One of the projects I was really charmed by is the package nationalparkcolors by GitHub user katiejolly. This provides colour palettes based on US National Park posters, which are just gorgeous. I provided palettes for Great Basin and Denali, which were raised in the Issues.

While I was working on this, I coincidentally came across the package MapPalettes. Primarily this exists to provide palettes and functions for maps, but one function in particular caught my eye: get_colors_from_image(). As arguments, you can give a URL of an image and how many colours you want, and it will create a palette from the picture.

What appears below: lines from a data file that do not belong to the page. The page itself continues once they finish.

(** X12. Under 'zscore', on a frame with unique labels,
    [detect_outliers] returns a map with one entry per numeric column
    when no numeric column has a missing value.  Otherwise it raises at
    the first numeric column, in column order, that has one: IndexError
    when that column holds no value at all, pandas' IndexingError when
    it holds some. *)
Theorem detect_outliers_zscore_missing (df : DataFrame) :
  NoDup (columns df) ->
  ((forall col vals, In (col, Numeric vals) (data df) -> isnull_sum vals = 0%nat) ->
   exists o, detect_outliers df (lit "zscore") = Ok o /\
             List.map fst o = numeric_columns df) /\
  ((exists col vals, In (col, Numeric vals) (data df) /\ isnull_sum vals <> 0%nat) ->
   exists col, Spec.first_gap df = Some col) /\
  (forall col vals,
      Spec.first_gap df = Some col -> In (col, Numeric vals) (data df) ->
      isnull_sum vals <> 0%nat /\
      (dropna vals = [] -> detect_outliers df (lit "zscore") = Raise IndexError) /\
      (dropna vals <> [] -> detect_outliers df (lit "zscore") = Raise IndexingError)).
Proof.
  intros Hnd. unfold detect_outliers, Spec.first_gap.
  pose proof (for_each_detect_zscore df (numeric_columns df) []
                (numeric_columns_NoDup df Hnd)) as H.
  split; [|split].
  - intros Hall.
    destruct (find _ (numeric_columns df)) as [c|] eqn:Ef; [|exact H].
    apply find_some in Ef as [Hc Hgap].
    apply numeric_columns_In in Hc as (vals & Hin).
    rewrite (numeric_column_unique df c vals Hnd Hin), (Hall c vals Hin) in Hgap.
    discriminate.
  - intros (col & vals & Hin & Hmiss).
    destruct (find _ (numeric_columns df)) as [c|] eqn:Ef; [now exists c|].
    exfalso.
    assert (Hc : In col (numeric_columns df))
      by (apply numeric_columns_In; now exists vals).
    pose proof (find_none _ _ Ef col Hc) as Hf. cbv beta in Hf.
    rewrite (numeric_column_unique df col vals Hnd Hin) in Hf.
    apply negb_false_iff, Nat.eqb_eq in Hf. contradiction.
  - intros col vals Ef Hin. rewrite Ef in H.
    apply find_some in Ef as [_ Hgap].
    rewrite (numeric_column_unique df col vals Hnd Hin) in *.
    apply negb_true_iff, Nat.eqb_neq in Hgap.
    split; [exact Hgap|]. rewrite H.
    split; intros Hv; destruct (dropna vals); congruence.
Qed.

Lemma detect_outliers_zscore_missing_witness :
  (exists o, detect_outliers Data.outlier_frame (lit "zscore") = Ok o /\
             List.map fst o = numeric_columns Data.outlier_frame) /\
  detect_outliers
    {| index := [0; 1]%nat;
       data := [ (lit "a", Numeric [Some 1; Some 2]); (lit "x", Numeric [None; None]) ] |}
    (lit "zscore") = Raise IndexError /\
  detect_outliers
    {| index := [0; 1]%nat;
       data := [ (lit "a", Numeric [Some 1; Some 2]); (lit "x", Numeric [Some 1; None]) ] |}
    (lit "zscore") = Raise IndexingError.
Proof.
  split; [|split].
  - apply detect_outliers_zscore_missing.
    + vm_compute. repeat constructor; simpl; intuition discriminate.
    + intros col vals [H|[H|[]]]; injection H as _ <-; reflexivity.
  - apply (detect_outliers_zscore_missing
             {| index := [0; 1]%nat;
                data := [ (lit "a", Numeric [Some 1; Some 2]);
                          (lit "x", Numeric [None; None]) ] |})
      with (col := lit "x") (vals := [None; None]).
    + vm_compute. repeat constructor; simpl; intuition discriminate.
    + vm_compute. reflexivity.
    + right. now left.
    + reflexivity.
  - apply (detect_outliers_zscore_missing
             {| index := [0; 1]%nat;
                data := [ (lit "a", Numeric [Some 1; Some 2]);
                          (lit "x", Numeric [Some 1; None]) ] |})
      with (col := lit "x") (vals := [Some 1; None]).
    + vm_compute. repeat constructor; simpl; intuition discriminate.
    + vm_compute. reflexivity.
    + right. now left.
    + discriminate.
Defined.

Lemma dict_set_Forall {V} (P : V -> Prop) (k : str) (v : V) (d : dict V) :
  P v -> Forall (fun e => P (snd e)) d -> Forall (fun e => P (snd e)) (dict_set k v d).
Proof.
  intros Hv. induction 1 as [|[k' v'] d Hh Ht IH]; simpl.
  - repeat constructor. exact Hv.
  - destruct (str_eqb k' k); constructor; auto.
Qed.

Here’s an example using a vintage British poster. To install the MapPalettes package, you have to fetch it from its GitHUb repo: remotes::install_github("disarm-platform/MapPalettes").

library(MapPalettes)

get_colors_from_image(image = "https://flashbak.com/wp-content/uploads/2017/05/1935-Southern-Railway-Travel-Advertising-Poster-For-Weymouth-Dorset-1935-644x1024.jpg", 
                      n = 5)

## [1] "#682D2B" "#AA683C" "#819F8B" "#EEAD2E" "#E2C9A6"

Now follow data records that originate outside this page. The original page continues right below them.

(** * violetear: an HTTP router over a trie of path segments

    A shallow embedding of [violetear.go] (package [violetear]): the path
    segmenter [splitPath], the version extraction done by [ServeHTTP], the
    method table scan [checkMethod], the recursive matcher [match] and the
    route registration [Handle].

    Go strings are sequences of bytes; they are embedded as [string], whose
    characters ([ascii]) are the 256 byte values.  Every separator the router
    looks for ('/', '#', ':', '*', ',') is an ASCII byte, and no ASCII byte
    occurs inside a multi-byte UTF-8 sequence, so scanning bytes and scanning
    runes find the same separators. *)

From Stdlib Require Import ZArith Lia Ascii.
From stdpp Require Import base option list strings gmap.

Local Open Scope Z_scope.

(** ** The parts of Go's [strings] package the router calls *)

Module strings.

(** [strings.HasPrefix(s, prefix)]. *)
Fixpoint HasPrefix (s prefix : string) : bool :=
  match prefix, s with
  | "", _ => true
  | String a prefix', String b s' =>
      if Ascii.eqb a b then HasPrefix s' prefix' else false
  | String _ _, "" => false
  end.

(** [len(s)], as a Go [int]. *)
Definition len (s : string) : Z := Z.of_nat (String.length s).

(** The slice expression [s[n:]] for [0 <= n <= len(s)]. *)
Fixpoint slice_from (n : nat) (s : string) : string :=
  match n, s with
  | O, _ => s
  | S n', String _ s' => slice_from n' s'
  | S _, "" => ""
  end.

(** The slice expression [s[:n]] for [0 <= n <= len(s)]. *)
Fixpoint slice_to (n : nat) (s : string) : string :=
  match n, s with
  | O, _ => ""
  | S n', String a s' => String a (slice_to n' s')
  | S _, "" => ""
  end.

(** [strings.Index(s, substr)]: the offset of the first instance of
    [substr] in [s], or -1.  [i] is the offset of [s] in the string the
    search started from. *)
Fixpoint Index_from (i : Z) (s substr : string) : Z :=
  if HasPrefix s substr then i
  else match s with
       | "" => -1
       | String _ s' => Index_from (i + 1) s' substr
       end.

Definition Index (s substr : string) : Z := Index_from 0 s substr.

(** [strings.LastIndex(s, substr)]: the offset of the last instance of
    [substr] in [s], or -1.  [last] is the offset of the latest instance
    seen so far. *)
Fixpoint LastIndex_from (i last : Z) (s substr : string) : Z :=
  let last' := if HasPrefix s substr then i else last in
  match s with
  | "" => last'
  | String _ s' => LastIndex_from (i + 1) last' s' substr
  end.

Definition LastIndex (s substr : string) : Z := LastIndex_from 0 (-1) s substr.
(** * Health tracker: storage manager, CSV codec and import/export

    A shallow embedding of [src/core/core-scripts.js]: the quota-aware
    storage manager ([iosStorageManager]), the CSV codec
    ([convertDataToCSV], [parseCSVData], [parseCSVRow]) and the
    import/export orchestration ([exportData], [performDataImport]).

    Modelling conventions.
    - A JavaScript string is a [string]: a sequence of code units, here
      restricted to the 8-bit range.
    - A JavaScript number is an integer ([Z]) or [NaN]; every number the
      codec prints or reads is an integer, and [String(n)] is decimal for
      integers below 10^21 in magnitude.
    - An object is an association list in own-property order; an array is
      a list.
    - A thrown exception is the [Throw] case of [Result].
    - [localStorage] is a finite map from keys to strings; what the
      browser decides (whether a write fails, what [JSON.parse] accepts,
      the clock, the device class) is a [Platform] record. *)

From Stdlib Require Import String Ascii List ZArith Lia Bool.
From Stdlib Require Import DecimalString DecimalZ DecimalPos.
From Stdlib Require Import OrdersEx Sorting.Permutation Sorting.Sorted.
From stdpp Require Import gmap strings.
Import ListNotations.
Local Open Scope string_scope.
Local Open Scope Z_scope.
#[local] Arguments String.append !_ _ : simpl nomatch.
#[local] Arguments Ascii.eqb : simpl never.

(** ** Characters and strings *)

Definition dquote : ascii := Eval cbv in ascii_of_nat 34.
Definition comma : ascii := Eval cbv in ascii_of_nat 44.
Definition newline : ascii := Eval cbv in ascii_of_nat 10.
Definition creturn : ascii := Eval cbv in ascii_of_nat 13.
Definition underscore : ascii := Eval cbv in ascii_of_nat 95.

I could spend hours trying that with different images - so glad I’ve discovered it. Having said that, I didn’t end up using it for the nationalparks contribution because it picks out the main colour groups, which means it can miss small accent colours, like the green in the Great Basin image. Still, I’m sure I’ll use it in the future.

The other thing I wanted to write about is more of a practical fix. I’ve been using Python more in the past months, and one thing I found odd was that I couldn’t see an easy way to create several functions and apply them across a project. In R, I would have a file of a few functions saved, and then access this using source("./functions_folder/my_functions.R")in any script that needed them. But in Python, doing something like from my_functions import custom_function only works if you are in the same folder, as far as I could work out from googling around. But practically, my projects often have several subfolders, and it seems like serious overkill to have my_functions file in every subfolders. Workarounds on StackOverflow either seemed really overengineered or simply didn’t work for me. And while I’m sure creating a package could be a way of dealing with it, again that seems like a lot if the functions are really for this specific project.

Happily for me, one of my colleagues suggested a useful and more straightforward answer. It involved creating a folder to hold the files where I’d written my functions, so my project directory would look something like this.

project
│
└───some_scripts
│       first_script.ipynb
│   
└───functions_folder
        my_functions.py

Then, from any python notebook or file (such as first_script.ipynb above), I could include the following snippet to import my custom functions.

import sys
sys.path.append("..")
from functions_folder.my_functions import custom_function

Basically this treats the functions_folder like a package, and using that you can access subfolders and functions themselves. And now I can access these functions from anywhere in my project, without having to do anything particularly complicated.

Finally, just in before the month’s end, last night I went to an EMBOLDENHER X AI Club meetup that provided tips from software engineering for data science. This was a really engaging event with two excellent speakers. Fei Phoon told us about the importance and utility of testing your code before passing it onto data engineers, while Devon Edwards Joseph ran a workshop on using the command line for data analysis. I picked up useful tips from both; you can find Fei’s slides here and Devon’s tutorial here.

That’s it for this time. Hopefully I’ll be able to post the next steps in the sentiment analysis project soon!